Doctors who “say” they treat Vulvodynia are often a nightmare and add one more layer of crap to the pile- however, when I found the Sexual and Pelvic Health Institute- it all changed.
My first appointment was lengthy where we went through the official diagnosis, perinometry reading and skin examination. Get this- they didn’t stick a speculum up me- wanna know why??? Because my vagina has nothing to do with Vulvodynia- it’s about the vulva!!! Yeah, wish other doctors knew that.
Anyways, during this first visit my doctor gave me a hand mirror and she said, “I want you to see what I see when I explain it to you…”
I said, “no way! This is awkward!”
She told me, “ There is no way you will be my patient if you do not do this- you have to learn to stop disassociating with the pain. You have to come back from it!”
From then on- I have been a faithful patient and always happy to go to my visits because I know no matter how I feel or what my day is like- she will remind me that the struggle is worth it and it will be ok.
I had an appointment this past Wednesday and it just so happened that a physician from the Mayo Clinic in Minnesota was shadowing her for the week in order to learn from the Institute. The Pelvic Health Institute is an innovative practice that not only compounds medicines you can never dream of- but they take their time to explain and educate all of their patients. Every visit my doctor and I discuss where I am, where should I be heading and what we both think are ways to get there.

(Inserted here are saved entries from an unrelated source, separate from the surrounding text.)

(** The states the process can be in: the state at start, and what the
    operations of the module make of a state it can be in, whether they
    return or raise. *)
Inductive reachable : world -> Prop :=
| reach_init : reachable initial_world
| reach_switch w :
    reachable w -> reachable (snd (switch_to_next_key console w))
| reach_section w section_text retries delay :
    reachable w ->
    reachable (snd (summarize_section service unicode_lower console clock
                                      section_text retries delay w))
| reach_text w text :
    reachable w ->
    reachable (snd (summarize_text_by_sections service unicode_lower console
                                               clock text w))
| reach_document w path :
    reachable w ->
    reachable (snd (summarize_document service unicode_lower console clock
                                       splitext fitz_open docx_Document
                                       open_read path w)).

End Runs.

(** [l1] is [l2] with some elements left out, the others in their order. *)
Inductive subseq {A : Type} : list A -> list A -> Prop :=
| subseq_nil l : subseq [] l
| subseq_skip x l1 l2 : subseq l1 l2 -> subseq l1 (x :: l2)
| subseq_take x l1 l2 : subseq l1 l2 -> subseq (x :: l1) (x :: l2).

(** The pieces of a split: a leading text, then headings with the text
    behind each. *)
Fixpoint interleave (pairs : list (str * str)) : list str :=
  match pairs with
  | [] => []
  | (heading, body) :: rest => heading :: body :: interleave rest
  end.

(** A captured heading that is still one once trimmed, followed by a text
    that, trimmed, does not begin with one. *)
Definition regular_pair (p : str * str) : Prop :=
  pattern_match (strip (fst p)) = true /\
  pattern_match (strip (snd p)) = false.

(** ** Sample environments and inputs *)

Definition answer (text : str) : outcome :=
  Responds {| candidates := Some [ {| content_parts := [text] |} ] |}.

(** Always a response without candidates. *)
Definition stub_empty : nat -> nat -> str -> outcome :=
  fun _ _ _ => Responds {| candidates := Some [] |}.

(** A quota error on the first call, then always [text]. *)
Definition stub_quota_then (text : str) : nat -> nat -> str -> outcome :=
  fun n _ _ =>
    match n with
    | O => Fails (Exception (lit "429 Quota exceeded for this key"))
    | S _ => answer text
    end.

(** A quota error on every call. *)
Definition stub_quota : nat -> nat -> str -> outcome :=
  fun _ _ _ => Fails (Exception (lit "429 Quota exceeded for this key")).

(** Two section summaries, then a failing merge request. *)
Definition stub_merge_fails : nat -> nat -> str -> outcome :=
  fun n _ _ =>
    if (n <? 2)%nat then answer (lit "Summary: ok")
    else Fails (Exception (lit "503 service unavailable")).

(** Every call fails. *)
Definition stub_unavailable : nat -> nat -> str -> outcome :=
  fun _ _ _ => Fails (Exception (lit "503 service unavailable")).

(** The digits of [c] in base 16, lower case, at least [width] of them. *)
Fixpoint hex_digits (width : nat) (c : N) : str :=
  match width with
  | O => []
  | S width' =>
      hex_digits width' (c / 16)
      ++ [let d := c mod 16 in if d <? 10 then 48 + d else 87 + d]
  end.

(** A character as [UnicodeEncodeError] shows it. *)
Definition escaped (c : char) : str :=
  if c <=? 255 then lit "\x" ++ hex_digits 2 c
  else if c <=? 65535 then lit "\u" ++ hex_digits 4 c
  else lit "\U" ++ hex_digits 8 c.

(** The first run of characters an encoding has no place for: where it
    starts, counting from [i], and the characters of the run. *)
Fixpoint first_refused (encodable : char -> bool) (s : str) (i : nat)
  : option (nat * str) :=
  match s with
  | [] => None
  | c :: s' =>
      if encodable c then first_refused encodable s' (S i)
      else Some (i, c :: (fix run (t : str) : str :=
                            match t with
                            | [] => []
                            | d :: t' => if encodable d then [] else d :: run t'
                            end) s')
  end.

(** A standard output with the error handler [strict]: a text with a
    character the encoding has no place for raises [UnicodeEncodeError],
    with the text of the codec [codec] for its reason [reason]. *)
Definition strict_console (codec reason : str) (encodable : char -> bool)
  : list str -> str -> option exn :=
  fun _ text =>
    match first_refused encodable text 0 with
    | None => None
    | Some (start, [c]) =>
        Some (UnicodeEncodeError
                (lit "'" ++ codec ++ lit "' codec can't encode character '"
                 ++ escaped c ++ lit "' in position " ++ str_of_nat start
                 ++ lit ": " ++ reason))
    | Some (start, run) =>
        Some (UnicodeEncodeError
                (lit "'" ++ codec ++ lit "' codec can't encode characters in position "
                 ++ str_of_nat start ++ lit "-"
                 ++ str_of_nat (start + List.length run - 1)
                 ++ lit ": " ++ reason))
    end.

(** A standard output encoded in ASCII (the C locale). *)
Definition ascii_console : list str -> str -> option exn :=
  strict_console (lit "ascii") (lit "ordinal not in range(128)") is_ascii.

(** A code point UTF-8 has a place for: any but a surrogate. *)
Definition utf8_encodable (c : char) : bool := (c <? 55296) || (57343 <? c).

(** A standard output encoded in UTF-8, which has no place for surrogate
    code points. *)
Definition utf8_console : list str -> str -> option exn :=
  strict_console (lit "utf-8") (lit "surrogates not allowed") utf8_encodable.

(** A text without surrogate code points. *)
Definition no_surrogates (s : str) : Prop := forallb utf8_encodable s = true.

(** A standard output that takes every text (one opened with an error
    handler such as [backslashreplace]). *)
Definition quiet_console : list str -> str -> option exn :=
  fun _ _ => None.
(** * RegressaoLinearManual: gradient-descent linear regression

    A shallow embedding of [regressao_linear.py].  The class
    [RegressaoLinearManual] becomes a record [modelo] holding the
    attributes of [self]; each method becomes a function from the model
    state to the new state and either a value or the exception raised.

    The numbers of the program are NumPy/Python binary64 floats.  The
    embedding is written once over an interface [Aritmetica] of the
    operations the program uses, with the instance [binary64], the
    kernel's IEEE 754 floats, which the program runs on: what is
    proved for every [Aritmetica] holds of the program, rounding,
    overflow and NaN included.

    The second part embeds [analisador_acoes.py], the caller of the
    engine: what the network and the random source did comes in as
    arguments, and printing and plotting are left out. *)

From Stdlib Require Import ZArith List Floats Ascii String.
From stdpp Require Import base option list gmap strings.
(** C2, counterexample: the sink refuses the CDC file, and the collector
    does not throw. *)
Lemma write_failure_is_not_propagated :
  write_error Sample.read_only (dataset_path Sample.read_only CDC) = Some Sample.EACCES ∧
  ¬ ∃ err, result (collect CDC Sample.read_only Sample.fresh) = Throw err.
Proof.
  split; [reflexivity|]. intros [err H]. vm_compute in H. discriminate.
Qed.

Lemma erase_lastUpdated (c : collector) (fetched_page : bool) (now now' : string) :
  erase "lastUpdated" (JObj (dataset c fetched_page now))
  = erase "lastUpdated" (JObj (dataset c fetched_page now')).
Proof. destruct c, fetched_page; reflexivity. Qed.

Lemma dataset_without_fetch (c : collector) (a b : bool) (now : string) :
  c ≠ CDC → dataset c a now = dataset c b now.
Proof. destruct c; [done|reflexivity|reflexivity]. Qed.

(** C1 (as the code has it).  Take two runs of a collector on platforms that
    may differ in everything (network, clock, files) but agree on whether
    the sink takes the Dataset file.  Both complete normally.  For the
    Missouri and BJS collectors, and for the CDC collector when the two
    fetches end alike, the returned values are equal up to [lastUpdated].
    For the CDC collector, a fetch that succeeds puts one more StatEntry in
    front of [statistics]; nothing else differs from the run whose fetch
    failed. *)
Theorem fetch_outcome_and_dataset (c : collector) (E E' : env) (w w' : world) :
  sink_accepts E c = sink_accepts E' c →
  ∃ v v',
    result (collect c E w) = Normal v ∧ result (collect c E' w') = Normal v' ∧
    (c ≠ CDC ∨ fetched E cdcUrl = fetched E' cdcUrl →
       erase "lastUpdated" v = erase "lastUpdated" v') ∧
    (c = CDC → fetched E cdcUrl = true → fetched E' cdcUrl = false →
     sink_accepts E c = true →
       ∃ d d' stats,
         v = JObj d ∧ v' = JObj d' ∧
         get_prop "statistics" d' = Some (JArr stats) ∧
         without_prop "lastUpdated" d
         = set_prop "statistics" (JArr (cdc_live_statistic :: stats))
             (without_prop "lastUpdated" d')).
Proof.
  intros Hsink. rewrite !collect_result. eexists _, _.
  split; [reflexivity|]. split; [reflexivity|].
  unfold sink_accepts, collect_returns, collect_data in *. split.
  - intros Hsame.
    destruct (write_error E (dataset_path E c)), (write_error E' (dataset_path E' c));
      try discriminate; [reflexivity|].
    rewrite (erase_lastUpdated c _ _ (date_now E' (clock_reads w'))).
    destruct Hsame as [Hc|Hf].
    + by rewrite (dataset_without_fetch c (live E c) (live E' c)).
    + destruct c; try reflexivity.
      change (live E CDC) with (fetched E cdcUrl).
      change (live E' CDC) with (fetched E' cdcUrl). by rewrite Hf.
  - intros -> Hok Hfail.
    change (live E CDC) with (fetched E cdcUrl).
    change (live E' CDC) with (fetched E' cdcUrl). rewrite Hok, Hfail.
    destruct (write_error E (dataset_path E CDC)); [discriminate|].
    destruct (write_error E' (dataset_path E' CDC)); [discriminate|]. intros _.
    eexists _, _, _. split; [reflexivity|]. split; [reflexivity|].
    split; reflexivity.
Qed.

On this particular visit she was explaining to me a cream that we might try in a few months. This cream was discontinued for a long time, not because of it’s lack of efficacy but because of the symptoms associated with it. Supposedly, women with Vulvodynia and also burn victims have a build up of P Substance in the inflamed areas that are toxic substances created due to inflammation and sickness. The cream serves as a treatment to remove the P Substance from the skin. My institute brought this treatment back to life and 81 other clinics followed. My doctor explained to me- “clinics criticize us constantly because the cream causes burning during the application and treatment.” Other doctors say, “ Why would you cause more burning for these women”.
The funny thing was- she didn’t even have to tell me. Because I know, the true path to control and empowerment of patients living with chronic pain is not to protect us from the hard things but to treat us and teach us how to gain control and live a healthy life.